Dayshift

**Name of the Vulnerable Software and Affected Versions** prettier versions up to 3.6.2 **Description** A vulnerability exists in prettier due to inefficient regular expression complexity within the `parseNestedCSS` function of the `src/language-css/parser-postcss.js` file. The manipulation of the `node` argument can trigger this issue. The attack can be launched remotely, and the exploit has been publicly disclosed. **Recommendations** Versions prior to 3.6.2 are not affected. At the moment, there is no information about a newer version that contains a fix for this vulnerability.

**Name of the Vulnerable Software and Affected Versions:** chinese-poetry version 0.1 **Description:** A problematic issue exists due to inefficient regular expression complexity in the processing of the file `rank/server.js`. This issue can be initiated remotely. The exploit for this issue has been publicly disclosed. **Recommendations:** At the moment, there is no information about a newer version that contains a fix for this vulnerability.

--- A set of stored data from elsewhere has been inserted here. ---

(** C7, as the code has it: nothing catches an error of [get] or [set].
    The pass stops at the field that raises and the error leaves the pass;
    what was done for the fields before it stays done, the failing field and
    the fields after it are not processed, and [updated] does not reach
    [save_changes].  First for [updated]: the [set] calls of the properties
    before the failing one are the calls made.  Then for [set model]: the
    fields before the failing one have their subscription and their
    property holds the value of the model; no other subscription is made,
    no other property is assigned and no call is made. *)
Theorem sync_pass_stops_at_the_failing_field :
  (forall (w : World unit) (pre post : list (string * Js.Value))
          (p : string) (old : Js.Value) (f : string),
      _model w = true ->
      Inspector.viewNameToModelName !! p = Some f ->
      f ∈ AnyModel.failing (model w) ->
      serves (map fst
                (pushes Inspector.viewNameToModelName (properties w) pre))
             (model w) = true ->
      exists w' : World unit,
        Inspector.updated (pre ++ (p, old) :: post) w
        = (inl (ModelError f), w')
        /\ AnyModel.calls (model w')
           = AnyModel.calls (model w)
             ++ set_calls
                  (pushes Inspector.viewNameToModelName (properties w) pre))
  /\ (forall (w : World unit) (pre post : list (string * option string))
             (modelKey widgetKey : string),
      Inspector.modelNameToViewName
      = pre ++ (modelKey, Some widgetKey) :: post ->
      modelKey ∈ AnyModel.failing (model w) ->
      serves (map fst (bound pre)) (model w) = true ->
      exists w' : World unit,
        Inspector.set_model w = (inl (ModelError modelKey), w')
        /\ AnyModel.listeners (model w')
           = AnyModel.listeners (model w) ++ map subscription (bound pre)
        /\ (forall field property,
               (field, property) ∈ bound pre ->
               properties w' !! property
               = Some (default Js.Undefined
                         (AnyModel.attributes (model w) !! field)))
        /\ (forall k, k ∉ map snd (bound pre) ->
                      properties w' !! k = properties w !! k)
        /\ AnyModel.calls (model w') = AnyModel.calls (model w)).
Proof.
  split.
  - intros w pre post p old f Hm Hp Hf Hs. eexists. split.
    + unfold Inspector.updated, updated, bind.
      by rewrite (updated_loop_fail _ _ _ _ _ f).
    + cbn [snd model with_model]. by rewrite stage_all_calls.
  - intros w pre post modelKey widgetKey Hk Hf Hs.
    assert (Hne : widgetKey ≠ "").
    { apply (Inspector_entry modelKey). rewrite Hk. set_solver. }
    assert (Hnd : NoDup (map snd (bound pre))).
    { pose proof Inspector_bound_NoDup as H.
      rewrite Hk, bound_app, map_app in H. by apply NoDup_app in H as [H _]. }
    eexists. split.
    + unfold Inspector.set_model, set_model_fields, bind at 1.
      cbn [assign_model]. rewrite Hk.
      by rewrite set_model_loop_fail.
    + cbn [snd]. split; [by rewrite attach_all_listeners|].
      split.
      { intros field property Hb.
        by rewrite (attach_all_properties _ _ field property). }
      split.
      { intros k Hnot. by rewrite attach_all_properties_other. }
      by destruct (attach_all_frame (bound pre)
                     (mkWorld (model w) true (properties w)
                              (changedProperties w) (children w) (next_oid w)))
        as (_ & _ & -> & _).
Qed.

(** The model of the notebook raises on [expand_pixels] when a batch of
    three changed properties is sent; and it raises on [point_info] when the
    inspector is attached. *)
Lemma failing_field_in_notebook :
  (exists w' : World unit,
      Inspector.updated
        ([("expandPoints", Js.Bool false)]
           ++ ("expandPixels", Js.Bool false)
           :: [("expandObjects", Js.Bool true)])
        inspector_broken
      = (inl (ModelError "expand_pixels"), w')
      /\ AnyModel.calls (model w')
         = AnyModel.calls (model inspector_broken)
           ++ set_calls
                (pushes Inspector.viewNameToModelName
                   (properties inspector_broken)
                   [("expandPoints", Js.Bool false)]))
  /\ (exists w' : World unit,
      Inspector.set_model inspector_unserved
      = (inl (ModelError "point_info"), w')
      /\ AnyModel.listeners (model w')
         = AnyModel.listeners (model inspector_unserved)
           ++ map subscription
                (bound [("hide_close_button", Some "hideCloseButton");
                        ("expand_points", Some "expandPoints");
                        ("expand_pixels", Some "expandPixels");
                        ("expand_objects", Some "expandObjects")])
      /\ (forall field property,
             (field, property)
             ∈ bound [("hide_close_button", Some "hideCloseButton");
                      ("expand_points", Some "expandPoints");
                      ("expand_pixels", Some "expandPixels");
                      ("expand_objects", Some "expandObjects")] ->
             properties w' !! property
             = Some (default Js.Undefined
                       (AnyModel.attributes (model inspector_unserved)
                        !! field)))
      /\ (forall k,
             k ∉ map snd
                   (bound [("hide_close_button", Some "hideCloseButton");
                           ("expand_points", Some "expandPoints");
                           ("expand_pixels", Some "expandPixels");
                           ("expand_objects", Some "expandObjects")]) ->
             properties w' !! k = properties inspector_unserved !! k)
      /\ AnyModel.calls (model w') = AnyModel.calls (model inspector_unserved)).
Proof.
  split.
  - apply (proj1 sync_pass_stops_at_the_failing_field).
    + vm_compute. reflexivity.
    + vm_compute. reflexivity.
    + apply (bool_decide_unpack _). vm_compute. exact I.
    + vm_compute. reflexivity.
  - apply (proj2 sync_pass_stops_at_the_failing_field
             _ _ [("pixel_info", Some "pixelInfo");
                  ("object_info", Some "objectInfo")]
             _ "pointInfo").
    + reflexivity.
    + apply (bool_decide_unpack _). vm_compute. exact I.
    + vm_compute. reflexivity.
Defined.

(** The error policy as the specification words it fails there: the batch
    does not end normally. *)
Lemma error_aborts_the_batch :
  ~ errors_skip_only_their_field inspector_broken
      [("expandPixels", Js.Bool false); ("expandObjects", Js.Bool true)].
Proof.
  intros (w' & Hrun & _).
  assert (Hfst : fst (Inspector.updated
                        [("expandPixels", Js.Bool false);
                         ("expandObjects", Js.Bool true)]
                        inspector_broken)
                 = inl (ModelError "expand_pixels")).
  { vm_compute. reflexivity. }
  rewrite Hrun in Hfst. discriminate Hfst.
Qed.

(** What that batch and that attach leave behind: no call at all; the
    subscriptions of the four fields before [point_info]; [expandPixels] and
    [expandObjects] with the values of the model, and [pointInfo] with the
    empty object of the constructor. *)
Example error_aborts_the_batch_calls :
  let w' := snd (Inspector.set_model inspector_unserved) in
  calls_of (Inspector.updated
              [("expandPixels", Js.Bool false); ("expandObjects", Js.Bool true)])
           inspector_broken = []
  /\ map fst (AnyModel.listeners (model w'))
     = ["change:hide_close_button"; "change:expand_points";
        "change:expand_pixels"; "change:expand_objects"]
  /\ properties inspector_unserved !! "expandPixels" = Some (Js.Bool true)
  /\ properties w' !! "expandPixels" = Some (Js.Bool false)
  /\ properties w' !! "expandObjects" = Some (Js.Bool true)
  /\ properties w' !! "pointInfo" = Some (Js.Obj 10 []).
Proof. vm_compute. repeat split; reflexivity. Qed.
Lemma column_insert_ne (i j : nat) (f : Z * list cell -> cell) (df : DataFrame) :
  i <> j ->
  (fun r : Z * list cell => cell_at j r.2) <$>
    ((fun r : Z * list cell => (r.1, <[i := f r]> r.2)) <$> rows df)
  = column j df.
Proof.
  intros Hij. unfold column.
  apply list_eq. intros k. rewrite !list_lookup_fmap.
  destruct (rows df !! k) as [r|]; [|done]. cbn. f_equal. unfold cell_at.
  by rewrite list_lookup_insert_ne.
Qed.

End Frames.

(** ** The steps of the normalizer *)

Section Steps.
Context `{Lib : Library}.

Lemma lookup_coerce (i j : nat) (f : cell -> cell) (r : list cell) :
  <[i := f (cell_at i r)]> r !! j =
  if decide (i = j) then f <$> r !! j else r !! j.
Proof.
  case_decide as Hij; [subst j | by rewrite list_lookup_insert_ne].
  destruct (r !! i) as [c|] eqn:Hi.
  - rewrite list_lookup_insert_eq; [|by eapply lookup_lt_Some].
    by rewrite (cell_at_lookup _ _ _ Hi).
  - rewrite list_insert_ge; [by rewrite Hi | by apply lookup_ge_None].
Qed.

Lemma coerce_column_Ok (col : pystr) (df df' : DataFrame) :
  coerce_column col df = Ok df' ->
  exists i, locate col df = Ok i /\
    columns df' = columns df /\
    column i df' = to_numeric (column i df) /\
    rows df' = (fun r : Z * list cell =>
                  (r.1, <[i := settle (floats i df) (numeric_value (cell_at i r.2))]> r.2))
               <$> rows df.
Proof.
  unfold coerce_column. intros (i & Hi & [= <-])%rbind_Ok. exists i.
  rewrite to_numeric_fmap.
  pose proof (assign_fmap i (fun c => settle (floats i df) (numeric_value c)) df) as Hr.
  unfold floats in *. split_and!; [done..| |exact Hr].
  unfold column at 1. rewrite Hr. unfold column.
  apply list_eq. intros k. rewrite !list_lookup_fmap.
  destruct (rows df !! k) as [r|]; [|done]. cbn. f_equal.
  rewrite (cell_at_coerce i i
             (fun c => settle (float_column (numeric_value <$> column i df))
                         (numeric_value c))) by done.
  by rewrite decide_True.
Qed.
(** * Longer Ray5 Connector: a shallow embedding of [ray5_connector.py]

    The development follows the source file top to bottom:
    - [Py]: the few Python library functions the program relies on
      ([in] on strings, [str.lower], [str.strip], [os.path.basename],
      [urllib.parse.quote], [re.search] for the one pattern used);
    - [Ray5Client]: the HTTP client class, over an explicit transport;
    - [Ray5App]: the application object as a record, its methods as state
      transformers, the Tk [after] queue and the worker threads made explicit.

    Strings are byte strings; [lower] and [strip] are modelled on ASCII.
    The colour arithmetic of [fade_dot] and [fade_item] (floating point,
    presentation only) is left out, and so are the widgets that hold no
    state of the session.  A worker thread is run against the state it finds
    when its network call returns; the code between two network calls is
    taken as one step.  The confirmation dialog is a widget; [delete] takes
    its answer, and the names read back from the selection, as arguments. *)

From Stdlib Require Import String Ascii List ZArith Bool Lia DecimalString.
Import ListNotations.
Open Scope string_scope.

(** ** Python library functions *)
Module Py.

(** [needle in hay] on strings. *)
Fixpoint contains (needle hay : string) : bool :=
  match hay with
  | EmptyString => prefix needle hay
  | String _ rest => prefix needle hay || contains needle rest
  end.

Definition is_upper (c : ascii) : bool :=
  (Ascii.leb "A" c && Ascii.leb c "Z")%char.

Definition lower_char (c : ascii) : ascii :=
  if is_upper c then ascii_of_nat (nat_of_ascii c + 32) else c.

(** [s.lower()] *)
Fixpoint lower (s : string) : string :=
  match s with
  | EmptyString => EmptyString
  | String c rest => String (lower_char c) (lower rest)
  end.

(** ASCII white space, as [str.isspace] has it: the blank, tab to carriage
    return, and the four separators 28 to 31. *)
Definition is_space (c : ascii) : bool :=
  let n := nat_of_ascii c in
  (n =? 32)%nat || ((9 <=? n)%nat && (n <=? 13)%nat)
  || ((28 <=? n)%nat && (n <=? 31)%nat).

Fixpoint lstrip (s : string) : string :=
  match s with
  | String c rest => if is_space c then lstrip rest else s
  | EmptyString => EmptyString
  end.

Fixpoint rstrip (s : string) : string :=
  match s with
  | EmptyString => EmptyString
  | String c rest =>
      match rstrip rest with
      | EmptyString => if is_space c then EmptyString else String c EmptyString
      | kept => String c kept
      end
  end.

(** [s.strip()] *)
Definition strip (s : string) : string := rstrip (lstrip s).

(** [os.path.basename] as [posixpath] has it: what follows the last slash. *)
Fixpoint basename (p : string) : string :=
  match p with
  | EmptyString => EmptyString
  | String c rest =>
      if contains "/" rest then basename rest
      else if (c =? "/")%char then rest else p
  end.

Definition str_of_Z (z : Z) : string := NilZero.string_of_int (Z.to_int z).

Definition hex_digit (n : nat) : ascii :=
  if (n <? 10)%nat then ascii_of_nat (48 + n) else ascii_of_nat (55 + n).

Definition is_digit (c : ascii) : bool := (Ascii.leb "0" c && Ascii.leb c "9")%char.
Definition is_lower (c : ascii) : bool := (Ascii.leb "a" c && Ascii.leb c "z")%char.

(** Characters [urllib.parse.quote] leaves alone with its default [safe="/"]. *)
Definition quote_safe (c : ascii) : bool :=
  is_upper c || is_lower c || is_digit c
  || (c =? "_")%char || (c =? ".")%char || (c =? "-")%char
  || (c =? "~")%char || (c =? "/")%char.

(** [urllib.parse.quote(s)] *)
Fixpoint quote (s : string) : string :=
  match s with
  | EmptyString => EmptyString
  | String c rest =>
      if quote_safe c then String c (quote rest)
      else
        let n := nat_of_ascii c in
        String "%" (String (hex_digit (n / 16)) (String (hex_digit (n mod 16)) (quote rest)))
  end.

(** The character class [[0-9A-F:]] of the hardware-address pattern. *)
Definition is_mac_char (c : ascii) : bool :=
  is_digit c || (Ascii.leb "A" c && Ascii.leb c "F")%char || (c =? ":")%char.

(** Longest prefix of [s] inside the class, and what follows it. *)
Fixpoint span_mac (s : string) : string * string :=
  match s with
  | String c rest =>
      if is_mac_char c then let (run, tl) := span_mac rest in (String c run, tl)
      else (EmptyString, s)
  | EmptyString => (EmptyString, EmptyString)
  end.

Fixpoint drop (n : nat) (s : string) : string :=
  match n, s with
  | S k, String _ rest => drop k rest
  | _, _ => s
  end.

(** A match of [STA \(([0-9A-F:]+)\)] anchored at the start of [s]; the
    result is group 1.  The closing parenthesis is outside the class, so the
    greedy [+] can only succeed with the longest run: shorter runs would
    need [")"] where a class character stands. *)
Definition match_sta (s : string) : option string :=
  if prefix "STA (" s then
    match span_mac (drop 5 s) with
    | (String c run, String ")" _) => Some (String c run)
    | _ => None
    end
  else None.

Name of the Vulnerable Software and Affected Versions: vercel hyper versions up to 3.4.1 Description: A problematic vulnerability has been found in vercel hyper, affecting the function `expand/braceExpand/ignoreMap` of the file `hyper/bin/rimraf-standalone.js`. This issue leads to inefficient regular expression complexity and can be initiated remotely. The exploit has been disclosed to the public. Recommendations: For vercel hyper versions up to 3.4.1, consider updating to a version that fixes the inefficient regular expression complexity issue in the `expand/braceExpand/ignoreMap` function. At the moment, there is no information about a newer version that contains a fix for this vulnerability.

Name of the Vulnerable Software and Affected Versions: CodeMirror versions up to 5.17.0 Description: A vulnerability was found in the Markdown Mode component, specifically in the file mode/markdown/markdown.js, leading to inefficient regular expression complexity. This issue can be exploited remotely. The problem is related to some unknown functionality of the component. It is noted that CodeMirror 6 is more actively maintained, implying that the vulnerable version may be outdated. Recommendations: For CodeMirror versions up to 5.17.0, consider updating to a newer version, as CodeMirror 6 is mentioned to be more actively maintained, which may include fixes for the issue. As a temporary workaround, consider restricting the use of the Markdown Mode component until a patch is available.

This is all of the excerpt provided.